If the species meets any one of the following criteria, then do NOT proceed with reintroduction. Consider ex situ conservation practices (Guerrant et al. 2004). If the unmet criterion is resolved in future, then re-evaluate.

  1. Reintroduction will undermine the imperative to protect existing sites.
  2. Previous tests indicate that it has not been possible to propagate plants or germinate seeds.
  3. High-quality, diverse source material is not available.
  4. Existing threats have not been minimized or managed.
  5. The reintroduced species may potentially negatively impact species in the recipient site via competition, hybridization or contamination.
  6. There is evidence that the reintroduced taxon would harm other threatened and endangered species or conflict with their management.
  7. The reintroduction is not supported legally, administratively, or socially.
  8. Suitable habitat is not available, nor understood.

(Falk et al. 1996; Vallee et al. 2004; Maschinski, Albrecht et al. 2012)

Ascertain the threats and, when possible, take action to remove, control, or manage them.

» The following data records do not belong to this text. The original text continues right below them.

(** ** Writing *)

Section write.
Context {D : Type} `{BlkDev D} (vol : ext2_vol) (Hvol : vol_ok vol).
Implicit Types (s : e2state D) (d : D).
Abbreviation B := (blk_sz vol).
Abbreviation spb := (blk_sz vol `div` 512).

(** The blocks that hold the block numbers of a file. *)
Definition ptr_blocks d (ino : ext2_inode) : list Z :=
  (iblocks ino !!! 12%nat) :: (iblocks ino !!! 13%nat) :: ptrs vol d (iblocks ino !!! 13%nat).

Lemma ptrs_same d d' p : block vol d' p = block vol d p -> ptrs vol d' p = ptrs vol d p.
Proof. unfold ptrs. by intros ->. Qed.

Lemma ino_map_same d d' ino :
  (forall p, p ∈ ptr_blocks d ino -> block vol d' p = block vol d p) -> ino_map vol d' ino = ino_map vol d ino.
Proof.
  intros Hs. unfold ino_map, ptr_blocks in *.
  rewrite (ptrs_same d d' (iblocks ino !!! 12%nat)), (ptrs_same d d' (iblocks ino !!! 13%nat))
    by (apply Hs; set_solver).
  do 2 f_equal. f_equal. apply list_fmap_ext. intros i p Hp.
  apply ptrs_same, Hs. do 2 right. by eapply list_elem_of_lookup_2.
Qed.

(** The transfer [off .. off+size) writes to blocks of [ino] that are apart: they are
    not pointer blocks, not [tb], the block of the inode, and no two are the same. *)
Definition write_apart d (ino : ext2_inode) (tb off size : Z) : Prop :=
  forall i p, 0 <= i -> off < (i + 1) * B -> i * B < off + size ->
    ino_map vol d ino !! Z.to_nat i = Some p ->
    p ∉ ptr_blocks d ino /\ p <> tb /\ forall j, ino_map vol d ino !! j = Some p -> j = Z.to_nat i.

(** What a transfer has done to the disk when [n] bytes are written. *)
Record written d d' (ino : ext2_inode) (tb : Z) (ptr : list Z) (off n : Z) : Prop := {
  wr_ptrs : forall p, p ∈ ptr_blocks d ino -> block vol d' p = block vol d p;
  wr_tb : block vol d' tb = block vol d tb;
  wr_contents : contents vol d' ino = list_inserts (Z.to_nat off) (take (Z.to_nat n) ptr) (contents vol d ino);
  wr_frame : forall p, p ∉ ino_map vol d ino -> block vol d' p = block vol d p;
}.

Lemma written_map d d' ino tb ptr off n : written d d' ino tb ptr off n -> ino_map vol d' ino = ino_map vol d ino.
Proof. intros Hw. apply ino_map_same, Hw. Qed.
(* ===== verification/Sched.v ===== *)
(** * Sched: processes, threads and the scheduler (src/sched)

    Threads and processes are kernel objects at addresses ([s_threads], [s_procs]);
    the lists that hold them ([run_queue], [threads], [sigstack], [waitlst], ...) are
    sequences, which is what [DList.list_ops_refine] shows list.c implements.  A CPU
    is its current thread (0 for null), its threads, its run queue and its lock.

    [schedule] is an interrupt handler: it either returns (its lock was taken), or
    enters a thread, or spins forever with nothing to run; the type [next] says which.
    An operation that traps into the scheduler ([int $0xfd]) ends with that outcome.
    [acquire_lock] on a taken lock is the fault [Hang]: in the model an operation runs
    alone, so nobody else can release the lock. *)

From S2P Require Import Prelude Pmm Alloc Kheap DList Paging Vfs.

(** ** Data *)

Definition KERNEL_CS : Z := 0x08.
Definition KERNEL_SS : Z := 0x10.
Definition USER_CS : Z := 0x1b.
Definition USER_SS : Z := 0x23.
Definition SIGCNT : Z := 3.
Definition RFLAG_INTR : Z := 0x200.

Definition THREAD_STATE_RUNNING : Z := 0.
Definition THREAD_STATE_READY : Z := 1.
Definition THREAD_STATE_WAITING : Z := 2.
Definition THREAD_STATE_WAIT_LOCK : Z := 3.
Definition THREAD_STATE_PAUSED : Z := 4.
Definition THREAD_STATE_ASLEEP : Z := 5.
Definition THREAD_STATE_KILLED : Z := 6.

(** [reg_ctx_t]. *)
Record reg_ctx : Type := mk_regs {
  r15 : Z; r14 : Z; r13 : Z; r12 : Z; r11 : Z; r10 : Z; r9 : Z; r8 : Z;
  rbp : Z; rdi : Z; rsi : Z; rdx : Z; rcx : Z; rbx : Z; rax : Z;
  rip : Z; cs : Z; rflags : Z; rsp : Z; ss : Z;
}.
(** A zeroed context with the fields a new thread sets. *)
Definition fresh_regs (entry c s stack : Z) : reg_ctx :=
  mk_regs 0 0 0 0 0 0 0 0 stack 0 0 0 0 0 0 entry c (RFLAG_INTR .| 0x2) stack s.
Definition with_rax (v : Z) (r : reg_ctx) : reg_ctx :=
  mk_regs (r15 r) (r14 r) (r13 r) (r12 r) (r11 r) (r10 r) (r9 r) (r8 r) (rbp r) (rdi r) (rsi r) (rdx r)
    (rcx r) (rbx r) v (rip r) (cs r) (rflags r) (rsp r) (ss r).

(** [thread_t]. *)
Record thread : Type := mk_thread {
  t_parent : Z; t_state : Z; t_regs : reg_ctx; t_sleepexp : Z; t_tid : Z;
}.
Definition with_state (st : Z) (t : thread) : thread := mk_thread (t_parent t) st (t_regs t) (t_sleepexp t) (t_tid t).
Definition with_regs (r : reg_ctx) (t : thread) : thread := mk_thread (t_parent t) (t_state t) r (t_sleepexp t) (t_tid t).
Definition with_sleep (e : Z) (t : thread) : thread := mk_thread (t_parent t) (t_state t) (t_regs t) e (t_tid t).

(** [signal_t] and [proc_t]. *)
Record signal : Type := mk_signal { signo : Z; handler : Z }.
Record proc : Type := mk_proc {
  pid : Z; addr_space : Z; file_descs : list Z; pname : list Z; working_dir : option (list Z);
  p_threads : list Z; nexttid : Z; p_children : list Z; p_parent : Z;
  sigstack : list signal; signals : list Z; syscall_regs : option reg_ctx;
}.
Definition with_sigstack (l : list signal) (p : proc) : proc :=
  mk_proc (pid p) (addr_space p) (file_descs p) (pname p) (working_dir p) (p_threads p) (nexttid p)
    (p_children p) (p_parent p) l (signals p) (syscall_regs p).
Definition with_nexttid (n : Z) (p : proc) : proc :=
  mk_proc (pid p) (addr_space p) (file_descs p) (pname p) (working_dir p) (p_threads p) n
    (p_children p) (p_parent p) (sigstack p) (signals p) (syscall_regs p).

  • Note specific abiotic and biotic factors that may be causing the population decline. Realize that threats may be direct or indirect (Dalrymple et al. 2012).
  • If you are currently monitoring the population, note conditions present so that you will be able to pinpoint changes in future years.

Engage land managers in discussion about best options for the species conservation.

  • Attempt or consider all alternative management options before considering reintroduction.
  • Discuss which options are feasible to implement.
  • Ensure the population will have long-term protection and management (that is, invasive species removal, controlled burns, etc.).

Do not proceed with a reintroduction if you cannot justify it. Use other conservation options for the species.

Do no harm to a recipient community or to existing wild populations.

  • Consider whether your reintroduction will do any harm to a recipient community or to existing wild populations. If so, consider alternative conservation strategies.
  • Determine whether potential collateral impacts of the species in the recipient site are negligible. There is little threat of hybridization, invasion, or contamination.
  • The reintroduction will not undermine the imperative to protect existing populations and their habitats.

Determine that the reintroduction is feasible legally, logistically, and socially.

  • Because laws governing rare species protection vary by location and jurisdiction, it is essential to discuss and verify that the reintroduction plan is supported by the law, legal authorities, the recipient site landowner, and the public.
  • Ideally, the reintroduction will have been identified as an important step for preserving the species in a legal document, such as the species’ recovery plan or a conservation action plan.